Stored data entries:

::::

(** C3. On a store produced by the repository, for [page >= 1] and
    [limit >= 1], [findByUserId] sorts the documents of the requested
    owner by [updatedAt], latest first, skips the first
    [(page - 1) * limit] of them and returns the next [limit] at most:
    every returned conversation has the requested [userId], the
    returned list is in descending order of [updatedAt], and [total]
    counts all the documents of the owner. *)
Theorem findByUserId_scoped_ordered_paged
        (clock : nat -> string) (userId : JsVal) (page limit : Z) (w : World) :
  reachable clock w -> (1 <= page)%Z -> (1 <= limit)%Z ->
  exists sorted conversations,
    Permutation sorted (filter (ownedBy userId) (collection w))
    /\ StronglySorted (fun a b => notOlder (snd a) (snd b)) sorted
    /\ conversations
       = map recordOf
           (firstn (Z.to_nat limit)
                   (skipn (Z.to_nat ((page - 1) * limit)) sorted))
    /\ ConversationHistory.findByUserId userId (Some page) (Some limit) w
       = (Ok (ConversationHistory.mkFindResult
                conversations
                (Z.of_nat (List.length
                             (filter (ownedBy userId) (collection w))))),
          w)
    /\ Forall (fun r => strictEq (getField r "userId") userId = true)
              conversations
    /\ StronglySorted notOlder conversations
    /\ (List.length conversations <= Z.to_nat limit)%nat.
Proof.
  intros Hreach Hp Hl.
  apply reachable_wf in Hreach.
  set (owned := filter (ownedBy userId) (collection w)).
  set (sorted := sort (compareDocs "updatedAt" "desc") owned).
  assert (Hwf : Forall (fun e => wfDoc clock (tick w) (snd e)) owned).
  { unfold owned, wfStore in *. rewrite Forall_forall in *. intros e He.
    apply filter_In in He. now apply Hreach. }
  assert (Hown : Forall (fun e => ownedBy userId e = true) owned).
  { unfold owned. rewrite Forall_forall. intros e He.
    now apply filter_In in He. }
  assert (Hts : Forall hasTimestamp owned).
  { eapply Forall_impl; [|exact Hwf].
    intros e. apply wfDoc_hasTimestamp. }
  assert (Hperm : Permutation sorted owned) by apply sort_perm.
  assert (Hsorted : StronglySorted (fun a b => notOlder (snd a) (snd b)) sorted).
  { apply (sort_sorted _ _ hasTimestamp);
      [exact compareDocs_desc_le|exact compareDocs_desc_gt
      |exact notOlder_trans|exact Hts]. }
  assert (Hin : forall (Q : string * JsVal -> Prop),
             Forall Q owned ->
             Forall Q (firstn (Z.to_nat limit)
                         (skipn (Z.to_nat ((page - 1) * limit)) sorted))).
  { intros Q HQ. apply firstn_skipn_Forall.
    rewrite Forall_forall in *. intros e He.
    apply HQ. eapply Permutation_in; [exact Hperm|exact He]. }
  exists sorted. eexists.
  split; [exact Hperm|]. split; [exact Hsorted|]. split; [reflexivity|].
  split; [|split; [|split]].
  - rewrite findByUserId_eq. fold owned. fold sorted.
    rewrite slice_window by nia.
    do 3 f_equal.
    apply map_ext_in. intros e He.
    specialize (Hin _ Hwf). rewrite Forall_forall in Hin.
    eapply toRecord_recordOf, Hin, He.
  - apply Forall_map.
    pose proof (Hin _ Hwf) as H1. pose proof (Hin _ Hown) as H2.
    rewrite Forall_forall in *. intros e He.
    eapply recordOf_userId; [apply H1|apply H2]; exact He.
  - apply (StronglySorted_map (fun a b => notOlder (snd a) (snd b)) notOlder
             (fun e => wfDoc clock (tick w) (snd e))).
    + intros a b Ha Hb Hab. unfold notOlder in *.
      now rewrite (recordOf_updatedAt _ _ _ Ha), (recordOf_updatedAt _ _ _ Hb).
    + apply Hin, Hwf.
    + apply StronglySorted_firstn, StronglySorted_skipn, Hsorted.
  - rewrite length_map. apply firstn_le_length.
Qed.

Lemma sampleClock_monotone : monotone sampleClock.
Proof.
  intros [|i] [|j] Hij; try reflexivity. lia.
Qed.

Lemma threeStored_reachable : reachable sampleClock threeStored.
Proof.
  exists [Create threeConversations]. split; [|reflexivity].
  repeat constructor.
Qed.

Lemma oneStored_reachable : reachable sampleClock oneStored.
Proof.
  exists [Create samplePayload]. split; [|reflexivity].
  repeat constructor.
Qed.

Lemma findByUserId_scoped_ordered_paged_witness :
  exists sorted conversations,
    Permutation sorted
                (filter (ownedBy (JStr "user-1")) (collection threeStored))
    /\ StronglySorted (fun a b => notOlder (snd a) (snd b)) sorted
    /\ conversations
       = map recordOf
           (firstn (Z.to_nat 1) (skipn (Z.to_nat ((1 - 1) * 1)) sorted))
    /\ ConversationHistory.findByUserId (JStr "user-1") (Some 1%Z) (Some 1%Z)
                                        threeStored
       = (Ok (ConversationHistory.mkFindResult
                conversations
                (Z.of_nat (List.length
                             (filter (ownedBy (JStr "user-1"))
                                     (collection threeStored))))),
          threeStored)
    /\ Forall (fun r => strictEq (getField r "userId") (JStr "user-1") = true)
              conversations
    /\ StronglySorted notOlder conversations
    /\ (List.length conversations <= Z.to_nat 1)%nat.
Proof.
  apply (findByUserId_scoped_ordered_paged sampleClock (JStr "user-1") 1 1
           threeStored threeStored_reachable); lia.
Defined.

(** *** Appending messages *)

Section AppendFacts.
Variable clock : nat -> string.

::::

» **Brief**
All the data above should be set down a second time, exactly.

» **Task solution**
(** C3. On a store produced by the repository, for [page >= 1] and
    [limit >= 1], [findByUserId] sorts the documents of the requested
    owner by [updatedAt], latest first, skips the first
    [(page - 1) * limit] of them and returns the next [limit] at most:
    every returned conversation has the requested [userId], the
    returned list is in descending order of [updatedAt], and [total]
    counts all the documents of the owner. *)
Theorem findByUserId_scoped_ordered_paged
        (clock : nat -> string) (userId : JsVal) (page limit : Z) (w : World) :
  reachable clock w -> (1 <= page)%Z -> (1 <= limit)%Z ->
  exists sorted conversations,
    Permutation sorted (filter (ownedBy userId) (collection w))
    /\ StronglySorted (fun a b => notOlder (snd a) (snd b)) sorted
    /\ conversations
       = map recordOf
           (firstn (Z.to_nat limit)
                   (skipn (Z.to_nat ((page - 1) * limit)) sorted))
    /\ ConversationHistory.findByUserId userId (Some page) (Some limit) w
       = (Ok (ConversationHistory.mkFindResult
                conversations
                (Z.of_nat (List.length
                             (filter (ownedBy userId) (collection w))))),
          w)
    /\ Forall (fun r => strictEq (getField r "userId") userId = true)
              conversations
    /\ StronglySorted notOlder conversations
    /\ (List.length conversations <= Z.to_nat limit)%nat.
Proof.
  intros Hreach Hp Hl.
  apply reachable_wf in Hreach.
  set (owned := filter (ownedBy userId) (collection w)).
  set (sorted := sort (compareDocs "updatedAt" "desc") owned).
  assert (Hwf : Forall (fun e => wfDoc clock (tick w) (snd e)) owned).
  { unfold owned, wfStore in *. rewrite Forall_forall in *. intros e He.
    apply filter_In in He. now apply Hreach. }
  assert (Hown : Forall (fun e => ownedBy userId e = true) owned).
  { unfold owned. rewrite Forall_forall. intros e He.
    now apply filter_In in He. }
  assert (Hts : Forall hasTimestamp owned).
  { eapply Forall_impl; [|exact Hwf].
    intros e. apply wfDoc_hasTimestamp. }
  assert (Hperm : Permutation sorted owned) by apply sort_perm.
  assert (Hsorted : StronglySorted (fun a b => notOlder (snd a) (snd b)) sorted).
  { apply (sort_sorted _ _ hasTimestamp);
      [exact compareDocs_desc_le|exact compareDocs_desc_gt
      |exact notOlder_trans|exact Hts]. }
  assert (Hin : forall (Q : string * JsVal -> Prop),
             Forall Q owned ->
             Forall Q (firstn (Z.to_nat limit)
                         (skipn (Z.to_nat ((page - 1) * limit)) sorted))).
  { intros Q HQ. apply firstn_skipn_Forall.
    rewrite Forall_forall in *. intros e He.
    apply HQ. eapply Permutation_in; [exact Hperm|exact He]. }
  exists sorted. eexists.
  split; [exact Hperm|]. split; [exact Hsorted|]. split; [reflexivity|].
  split; [|split; [|split]].
  - rewrite findByUserId_eq. fold owned. fold sorted.
    rewrite slice_window by nia.
    do 3 f_equal.
    apply map_ext_in. intros e He.
    specialize (Hin _ Hwf). rewrite Forall_forall in Hin.
    eapply toRecord_recordOf, Hin, He.
  - apply Forall_map.
    pose proof (Hin _ Hwf) as H1. pose proof (Hin _ Hown) as H2.
    rewrite Forall_forall in *. intros e He.
    eapply recordOf_userId; [apply H1|apply H2]; exact He.
  - apply (StronglySorted_map (fun a b => notOlder (snd a) (snd b)) notOlder
             (fun e => wfDoc clock (tick w) (snd e))).
    + intros a b Ha Hb Hab. unfold notOlder in *.
      now rewrite (recordOf_updatedAt _ _ _ Ha), (recordOf_updatedAt _ _ _ Hb).
    + apply Hin, Hwf.
    + apply StronglySorted_firstn, StronglySorted_skipn, Hsorted.
  - rewrite length_map. apply firstn_le_length.
Qed.

Lemma sampleClock_monotone : monotone sampleClock.
Proof.
  intros [|i] [|j] Hij; try reflexivity. lia.
Qed.

Lemma threeStored_reachable : reachable sampleClock threeStored.
Proof.
  exists [Create threeConversations]. split; [|reflexivity].
  repeat constructor.
Qed.

Lemma oneStored_reachable : reachable sampleClock oneStored.
Proof.
  exists [Create samplePayload]. split; [|reflexivity].
  repeat constructor.
Qed.

Lemma findByUserId_scoped_ordered_paged_witness :
  exists sorted conversations,
    Permutation sorted
                (filter (ownedBy (JStr "user-1")) (collection threeStored))
    /\ StronglySorted (fun a b => notOlder (snd a) (snd b)) sorted
    /\ conversations
       = map recordOf
           (firstn (Z.to_nat 1) (skipn (Z.to_nat ((1 - 1) * 1)) sorted))
    /\ ConversationHistory.findByUserId (JStr "user-1") (Some 1%Z) (Some 1%Z)
                                        threeStored
       = (Ok (ConversationHistory.mkFindResult
                conversations
                (Z.of_nat (List.length
                             (filter (ownedBy (JStr "user-1"))
                                     (collection threeStored))))),
          threeStored)
    /\ Forall (fun r => strictEq (getField r "userId") (JStr "user-1") = true)
              conversations
    /\ StronglySorted notOlder conversations
    /\ (List.length conversations <= Z.to_nat 1)%nat.
Proof.
  apply (findByUserId_scoped_ordered_paged sampleClock (JStr "user-1") 1 1
           threeStored threeStored_reachable); lia.
Defined.

(** *** Appending messages *)

Section AppendFacts.
Variable clock : nat -> string.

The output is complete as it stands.